B. breve UCC2003 genomic libraries were constructed by cloning Sau3A fragments ranging in size from 0.5 to 1.8 kb into the unique dephosphorylated BamHI, BclI, or BglII sites of pFUN. Ligation mixtures were introduced into E. coli DH5α as the intermediate host by electrotransformation. Libraries were then established in L. lactis MG1363 by electroporation of plasmid DNA prepared from approximately 10,000 E. coli transformants. An insertion rate of approximately 70% was observed. Lactococcal transformants which were Nuc+ were selected for further study. A Nuc+ phenotype was detected by using a chromogenic toluidine blue-DNA-agar overlay (22, 23). Nuclease activity in the supernatants of cultures (see below) was determined spectrophotometrically, essentially as described previously (17). For all nuclease assay procedures, strains containing plasmids pVE8009 and pVE8010 (38) were used as positive and negative controls, respectively.

Sequence analysis and bioinformatics.

The pFUN derivatives of nuclease-positive clones that were obtained were characterized by PCR amplification of the pFUN insert from plasmid DNA preparations. Primers were designed for either side of the multiple cloning site; one primer corresponded to a sequence in the Rho-independent terminator (5′ GTTAGCTCACTCATTAGG 3′), and the other was complementary to the 5′ end of the truncated nuclease gene (5′ TGCACTTGCTTCAGGACC 3′). PCR products were purified by using the CONCERT rapid PCR purification system (GibcoBRL, Paisley, Scotland) and sequenced. Sequencing was performed by MWG-BIOTECH AG (Ebersberg, Germany). Sequence data assembly and analyses were performed by using the DNASTAR software (version 5.05; DNASTAR, Madison, Wis.). Database searches were performed by using nonredundant sequences at the National Center for Biotechnology Information web site (http://www.ncbi.nlm.nih.gov) and the tBlastN, tBlastX, and BlastP programs (1, 2). Sequence alignments were constructed by using the Clustal method of the MEGALIGN program of the DNASTAR software package. Functional domains in deduced proteins were identified by using the SMART database (42, 43; http://smart.embl-heidelberg.de). Classical SPs and their cleavage sites were predicted by using the Signal Peptide Prediction program with gram-positive data (32, 33; www.cbs.dtu.dk/services/SignalP). Likely transmembrane domains were determined by using the HMMTOP server (49; www.enzim.hu/hmmtop) and the DAS (Dense Alignment Surface) transmembrane prediction server (8; www.sbc.su.se/∼miklos/DAS/maindas.html).

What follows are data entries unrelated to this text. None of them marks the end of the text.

(* ===== verification/QuarantineDemo.v ===== *)
(** * The reconciler on a concrete node

    A one-node cluster whose informer cache follows the API server or lags behind
    it, two faults and their recoveries.  The theorems of [QuarantineSpec] and
    [QuarantineSession] are applied to it, and the examples at the end run the
    handlers in the situations those theorems exclude. *)

From stdpp Require Import gmap strings list fin_maps.
From Stdlib Require Import ZArith Lia Ascii.
From S2P Require Import Prelude HealthEvent AnnotationMap EventRecord KubeRetry StateManager Supersession Residual ColdStart NodeSession RuleEval Quarantine QuarantineSpec QuarantineSession NodeInformer.

#[local] Open Scope nat_scope.
#[local] Abbreviation Node := NodeSession.Node.

Module QuarantineDemo.

#[local] Existing Instance list_range.
#[local] Existing Instance list_range_laws.
#[local] Existing Instance AnnotationDemo.bit_codec.
#[local] Existing Instance RuleDemo.by_check.
#[local] Existing Instance RuleDemo.in_order.

(** ** Events *)

Definition gpu (i : string) : Entity := {| EntityType := "GPU"; EntityValue := i |}.

Definition event (check : string) (healthy : bool) (entity : Entity) : HealthEvent := {|
  Version := 1; Agent := "monitor"; ComponentClass := "GPU"; CheckName := check; IsFatal := negb healthy;
  IsHealthy := healthy; Message := ""; Action := if healthy then NONE else RESTART_BM; ErrorCode := [];
  EntitiesImpacted := [entity]; Metadata := ∅; GeneratedSeconds := None; NodeName := "node-1";
  QuarantineOverrides := None; DrainOverrides := None; Strategy := EXECUTE_REMEDIATION; Id := "";
  CustomRecommendedAction := "" |}.

Definition fault0 := event "xid" false (gpu "0").
Definition fault1 := event "xid" false (gpu "1").
Definition recovered0 := event "xid" true (gpu "0").
Definition recovered1 := event "xid" true (gpu "1").

(** ** Texts *)

#[local] Instance overrides_eq_dec : EqDecision BehaviourOverrides.
Proof. solve_decision. Defined.
#[local] Instance event_eq_dec : EqDecision HealthEvent.
Proof. solve_decision. Defined.

#[local] Instance Taint_countable : Countable Taint.
Proof.
  apply (inj_countable' (fun t => (Key t, Value t, Effect t, PreExisting t))
    (fun '(k, v, e, p) => Build_Taint k v e p)). by intros [].
Defined.

#[local] Instance taint_text : JSON (list Taint) := {|
  json_marshal l := Ok (String "j"%char (AnnotationDemo.bits (encode l)));
  json_unmarshal s :=
    match s with
    | String _ s' => match AnnotationDemo.unbits s' ≫= decode with Some l => Ok l | None => Err "not a list" end
    | _ => Err "blank"
    end |}.

(** A text that starts with a letter is not blank. *)
Lemma letter_not_empty s : IsEmptyValue (String "j"%char s) = false.
Proof. unfold IsEmptyValue, TrimSpace. simpl. by destruct (trim_right s). Qed.

#[local] Instance taint_text_laws : JSONLaws (list Taint).
Proof. intros l s [= <-]. simpl. rewrite AnnotationDemo.unbits_bits. simpl. by rewrite decode_encode. Qed.
#[local] Instance taint_text_list : JSONListLaws Taint.
Proof. intros l s [= <-] _. apply letter_not_empty. Qed.
#[local] Instance taint_text_total : JSONTotal (list Taint).
Proof. intros l. by eexists. Qed.

(** The records of this demonstration have the texts j0, j1, ... *)
Definition records : list (list HealthEvent * string) :=
  [([fault0], "j0"); ([fault1], "j1"); ([fault0; fault1], "j2"); ([fault1; fault0], "j3")].

#[local] Instance record_text : JSON (list HealthEvent) := {|
  json_marshal l := match find (fun r => bool_decide (r.1 = l)) records with Some r => Ok r.2 | None => Err "unknown" end;
  json_unmarshal s := match find (fun r => bool_decide (r.2 = s)) records with Some r => Ok r.1 | None => Err "unknown" end |}.

Lemma record_known (l : list HealthEvent) s : json_marshal l = Ok s -> (l, s) ∈ records.
Proof.
  cbn [json_marshal record_text]. destruct (find _ _) as [r|] eqn:Hf; [|done]. intros [= <-]. apply List.find_some in Hf as [Hin <-%bool_decide_eq_true].
  destruct r. by apply list_elem_of_In.
Qed.

#[local] Instance record_text_laws : JSONLaws (list HealthEvent).
Proof.
  intros l s Hr%record_known. unfold records in Hr.
  repeat (apply elem_of_cons in Hr as [[= -> ->]|Hr]; [by vm_compute|]). by apply not_elem_of_nil in Hr.
Qed.
#[local] Instance record_text_list : JSONListLaws HealthEvent.
Proof.
  intros l s Hr%record_known _. unfold records in Hr.
  repeat (apply elem_of_cons in Hr as [[= -> ->]|Hr]; [by vm_compute|]). by apply not_elem_of_nil in Hr.
Qed.

(** Texts no run of this demonstration needs. *)
Definition no_text (A : Type) : JSON A := {| json_marshal _ := Err "unused"; json_unmarshal _ := Err "unused" |}.
#[local] Instance label_text : JSON (list AppliedLabel) := no_text _.
#[local] Instance event_text : JSON HealthEvent := no_text _.
#[local] Instance tests_text : JSON (list HealthEventWithTests) := no_text _.

(** ** The cluster *)

Record world := { w_live : Node; w_cache : Node; w_lag : bool }.

Definition the_node : string := "node-1".

#[local] Instance world_api : NodeAPI world := {|
  cached_node w name := if name ==s the_node then Ok (w_cache w) else Err "not found";
  api_node w name := if name ==s the_node then inl (w_live w) else inr (plain_error "not found");
  update_node A w name f :=
    if name ==s the_node then
      match f (w_live w) with
      | Ok (desired, a) =>
          let n := rebase (w_live w) desired (w_live w) in
          ({| w_live := n; w_cache := if w_lag w then w_cache w else n; w_lag := w_lag w |}, Ok a)
      | Err e => (w, Err e)
      end
    else (w, Err "not found") |}.

#[local] Instance world_laws : NodeAPILaws world.
Proof.
  refine {| live w name := if name ==s the_node then Some (w_live w) else None |}; simpl.
  - intros w name n. destruct (name ==s the_node); [by intros [= ->]|done].
  - intros A w name f w' a. destruct (name ==s the_node); [|done].
    destruct (f (w_live w)) as [[n x]|] eqn:Hf; [|done]. intros [= <- <-]. by exists (w_live w), (w_live w), n.
  - intros A w name f w' e. destruct (name ==s the_node); [|by intros [= <- _]; left].
    destruct (f (w_live w)) as [[n x]|] eqn:Hf; [done|]. intros [= <- _]. by left.
  - intros A w name f w' x other Hu Hne. destruct (other ==s the_node) eqn:Ho; [|done]. to_prop. subst other.
    destruct (name ==s the_node) eqn:Hn; [to_prop; congruence|]. by injection Hu as <- _.
Defined.

#[local] Instance world_cache : CacheLaws world.
Proof.
  intros A w name f w' x n. simpl. destruct (name ==s the_node) eqn:Hn; simpl; [|by intros [= <- _]].
  destruct (f (w_live w)) as [[m a]|]; intros [= <- _]; simpl; [|by left]. intros [= <-].
  destruct (w_lag w); [by left|]. right. eexists. by repeat split.
Qed.

#[local] Instance world_services : Services world := {|
  IsTripped w := (w, inl false);
  AddCordonEvent w _ := w;
  UpdateQuarantineValidationAnnotation v _ := Ok v;
  FetchValidationTestsFromQuarantineSession _ _ _ := inl ([], ""%string);
  CreateValidationRequest w _ _ _ := (w, None);
  CancelLatestQuarantiningEvents w _ _ := (w, None);
  timestamp _ := "2026-01-01" |}.

#[local] Instance world_services_laws : ServicesLaws world.
Proof. split; try done; intros *; by intros [= <- _]. Qed.

(** ** One rule: an [xid] fault taints and cordons *)

Definition gpu_rule : QuarantineRuleSet :=
  {| Meta := {| rsEnabled := true; rsVersion := "1"; rsName := "gpu"; rsPriority := 1;
                rsMatch := {| Any := [{| Kind := "HealthEvent"; Expression := "xid" |}]; All := [] |} |};
     rsTaint := {| Key := "gpu"; Value := "faulty"; Effect := "NoSchedule"; PreExisting := false |};
     rsLabel := {| LabelKey := ""; LabelValue := "" |}; ShouldCordon := true |}.

Definition reconciler (dryRun : bool) : Reconciler :=
  let evals := RuleDemo.evals_of [gpu_rule] in
  let c := buildRulesetsConfig [gpu_rule] in
  {| DryRun := dryRun; CircuitBreakerEnabled := true; validationClient := false; labelKeys := SetLabelKeys "k8s/";
     ruleSetEvals := evals; rulesets := c; taintInitKeys := precomputeTaintInitKeys evals c |}.

Definition team_taint : NodeTaint := {| ntKey := "team"; ntValue := "a"; ntEffect := "NoSchedule"; ntTimeAdded := None |}.

Definition node_with (taints : list NodeTaint) : Node :=
  {| Name := the_node; Labels := ∅; Annotations := ∅; Taints := taints; Unschedulable := false |}.

Definition fresh_world (n : Node) : world := {| w_live := n; w_cache := n; w_lag := false |}.

Definition w0 := fresh_world (node_with [team_taint]).

(** The worlds after the events, handled in order, and their results. *)
Definition handle (dryRun : bool) (w : world) (e : HealthEvent) := handleEvent (reconciler dryRun) Live w e.
Definition after (dryRun : bool) (w : world) (es : list HealthEvent) : world :=
  fold_left (fun w e => (handle dryRun w e).1) es w.
Definition statuses (dryRun : bool) (w : world) (es : list HealthEvent) : list (option string * option goError) :=
  (fold_left (fun '(w, l) e => let '(w', s) := handle dryRun w e in (w', l ++ [s])) es (w, [])).2.

Lemma blank_wf n : at_key (Annotations n) QuarantineHealthEventAnnotationKey = ""%string -> node_record_wf n.
Proof. intros He. left. by rewrite He. Qed.

(** A cache that does not lag shows the node. *)
Lemma following_synced w : w_cache w = w_live w -> synced Live w the_node.
Proof. intros He v. simpl. intros [= <-]. exists (w_live w). rewrite He. by repeat split. Qed.


(** In a dry run the fault changes nothing the cluster sees. *)
Lemma dry_run_inert_witness :
  exists n', live (after true w0 [fault0]) the_node = Some n' /\ Taints n' = [team_taint] /\ Unschedulable n' = false /\
    forall key, key <> uncordonedReasonLabelKey (labelKeys (reconciler true)) -> Labels n' !! key = (∅ : gmap string string) !! key.
Proof.
  apply (dry_run_inert (reconciler true) eq_refl Live w0 (after true w0 [fault0]) fault0 (Some Quarantined, None) (w_live w0)).
  - done.
  - by vm_compute.
Defined.

(** Two faults, the recovery of the first, and the recovery that ends the session. *)
Lemma release_restores_witness :
  exists n2, live (after false w0 [fault0; fault1; recovered0; recovered1]) the_node = Some n2 /\
    Taints n2 = [team_taint] /\ Unschedulable n2 = false /\ idle n2 /\ IsEmptyValue (ann n2 QuarantineHealthEventAnnotationKey) = true.
Proof.
  apply (release_restores (reconciler false) eq_refl eq_refl the_node w0 (after false w0 [fault0; fault1; recovered0])
    (after false w0 [fault0; fault1; recovered0; recovered1]) Live recovered1 (w_live w0)).
  - done.
  - split; [|done..]. apply NoDup_singleton.
  - by apply blank_wf.
  - intros t u (name & tc & Hl & Hk & Hv & He) Hu Hid. exfalso. apply list_elem_of_singleton in Hu as ->.
    assert (Htc : tc = rsTaint gpu_rule).
    { revert Hl. cbn [reconciler rulesets buildRulesetsConfig fold_left gpu_rule Meta rsTaint rsName Key snd TaintConfigMap go_eqb negb].
      destruct (_ <>s ""); [|by rewrite lookup_empty]. rewrite lookup_insert_Some, lookup_empty. by intros [[_ <-]|[_ ?]]. }
    subst tc. injection Hid as Hk' _. rewrite <- Hk in Hk'. done.
  - assert (Hstep : forall w e st w', NodeName e = the_node -> w_cache w = w_live w ->
      handle false w e = (after false w [e], (st, None)) -> session_run (reconciler false) the_node (after false w [e]) w' ->
      session_run (reconciler false) the_node w w').
    { intros w e st w' Hn Hc He Hr. eapply run_event; [done|by apply following_synced|exact He|exact Hr]. }
    apply (Hstep _ fault0 (Some Quarantined)); [done..|by vm_compute|].
    apply (Hstep _ fault1 (Some AlreadyQuarantined)); [done|by vm_compute..|].
    apply (Hstep _ recovered0 (Some AlreadyQuarantined)); [done|by vm_compute..|]. apply run_done.
  - done.
  - apply following_synced. by vm_compute.
  - by vm_compute.
Defined.

(** The write that starts the session is not taken for an operator's. *)
Lemma own_writes_unnoticed_witness : exists n1,
  quarantineNode false [rsTaint gpu_rule] true ∅ ∅ (w_live w0) = Ok (n1, false) /\ Unschedulable n1 = true /\
  unnoticed (w_live w0) (rebase (w_live w0) n1 (w_live w0)).
Proof.
  eexists. split; [reflexivity|]. split; [reflexivity|].
  apply (own_writes_unnoticed (W := world) (reconciler false)); [|done]. by eapply (own_session _ _ false [rsTaint gpu_rule] true ∅ ∅).
Defined.

(** The operator uncordons the quarantined node. *)
Definition quarantined_node : Node := w_live (after false w0 [fault0]).
Definition uncordoned : Node := with_unschedulable quarantined_node false.
Definition cleaned : world := (handleManualUncordon (reconciler false) true (fresh_world uncordoned) the_node).1.


(** ** Outside the hypotheses *)

Definition lagging (w : world) : world := {| w_live := w_live w; w_cache := w_cache w; w_lag := true |}.

(** The recovery arrives before the cache shows the quarantine: it is skipped, and
    the fault stays recorded. *)
Example lagging_cache_loses_recovery :
  statuses false (lagging w0) [fault0; recovered0] = [(Some Quarantined, None); (None, None)] /\
  at_key (Annotations (w_live (after false (lagging w0) [fault0; recovered0]))) QuarantineHealthEventAnnotationKey = "j0"%string.
Proof. by vm_compute. Qed.

(** The next fault arrives before the cache shows the release: it is recorded as
    one of a session, but the node is neither tainted nor cordoned. *)
Example lagging_cache_skips_actions :
  let w := lagging (after false w0 [fault0]) in
  statuses false w [recovered0; fault1] = [(Some UnQuarantined, None); (Some AlreadyQuarantined, None)] /\
  at_key (Annotations (w_live (after false w [recovered0; fault1]))) QuarantineHealthEventAnnotationKey = "j1"%string /\
  Taints (w_live (after false w [recovered0; fault1])) = [team_taint] /\
  Unschedulable (w_live (after false w [recovered0; fault1])) = false.
Proof. by vm_compute. Qed.

(** A taint of the node with the key and effect of the rule's but another value is
    overwritten by the fault and deleted by the release. *)
Definition own_taint : NodeTaint := {| ntKey := "gpu"; ntValue := "reserved"; ntEffect := "NoSchedule"; ntTimeAdded := None |}.

Example conflicting_taint_lost :
  Taints (w_live (after false (fresh_world (node_with [own_taint])) [fault0; recovered0])) = [].
Proof. by vm_compute. Qed.

(** A dry run writes the uncordon-reason label. *)
Example dry_run_writes_label :
  let n := with_labels (node_with []) {[ "k8s/cordon-reason" := "manual" ]} in
  Labels (w_live (after true (fresh_world n) [fault0; recovered0])) !! "k8s/uncordon-reason" = Some "manual-removed"%string.
Proof. by vm_compute. Qed.

End QuarantineDemo.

Location studies, SDS-PAGE, Western blotting, zymograms, and quantitative nuclease assays.

The localization of all ΔSPNuc fusion proteins was examined in whole cells, culture supernatants, and membrane vesicles of mid-exponential-phase B. breve cells (optical density at 600 nm, 0.5 to 0.6). Whole cells and supernatant fractions were isolated essentially as described previously (38), with modifications for Bifidobacterium. Briefly, following harvesting and washing of the pellet, cells were resuspended in Tris-EDTA containing lysozyme (final concentration, 30 mg ml−1) and incubated at 37°C for 30 min. The cells were then lysed with sodium dodecyl sulfate (SDS) (final concentration, 4%) for 15 min on ice. Membrane vesicles were isolated essentially as described previously (35). The procedure was slightly modified for use with Bifidobacterium by using a variation of the lysozyme step (30 mg ml−1 for 30 min at 37°C). Equal volumes of loading buffer (60 mM Tris-HCl, 2% SDS, 10% glycerol, 0.01% bromophenol blue, 200 mM dithiothreitol) were added to cell pellet, supernatant, or membrane fractions, and 30 μl was loaded onto an SDS-polyacrylamide gel electrophoresis (PAGE) gel prior to electrophoresis.

For immunoblot experiments, proteins separated by SDS-PAGE were blotted electrophoretically onto nitrocellulose filters (Schleicher and Schuell, Dassel, Germany) as described previously (25). Custom-made polyclonal anti-Nuc rabbit antibodies (raised against the peptide EFDKGQRTDKYGRG) were obtained from ProSci Inc. (Poway, Calif.) and used according to the instructions of the manufacturer. Immunodetection was performed with peroxidase-conjugated goat anti-rabbit immunoglobulins (Dako A/S, Glostrup,Denmark) and an enhanced chemiluminescence kit (Amersham Biosciences UK Limited, Little Chalfont, Buckinghamshire, United Kingdom) as recommended by the suppliers. Nuclease activity was evaluated on zymograms of SDS-PAGE gels after removal of SDS, as described previously (26). Samples of concentrated supernatant fractions of both B. breve and L. lactis were compared by using a spectrophotometric assay based on the release of acid-soluble oligonucleotides following nuclease digestion of DNA (17).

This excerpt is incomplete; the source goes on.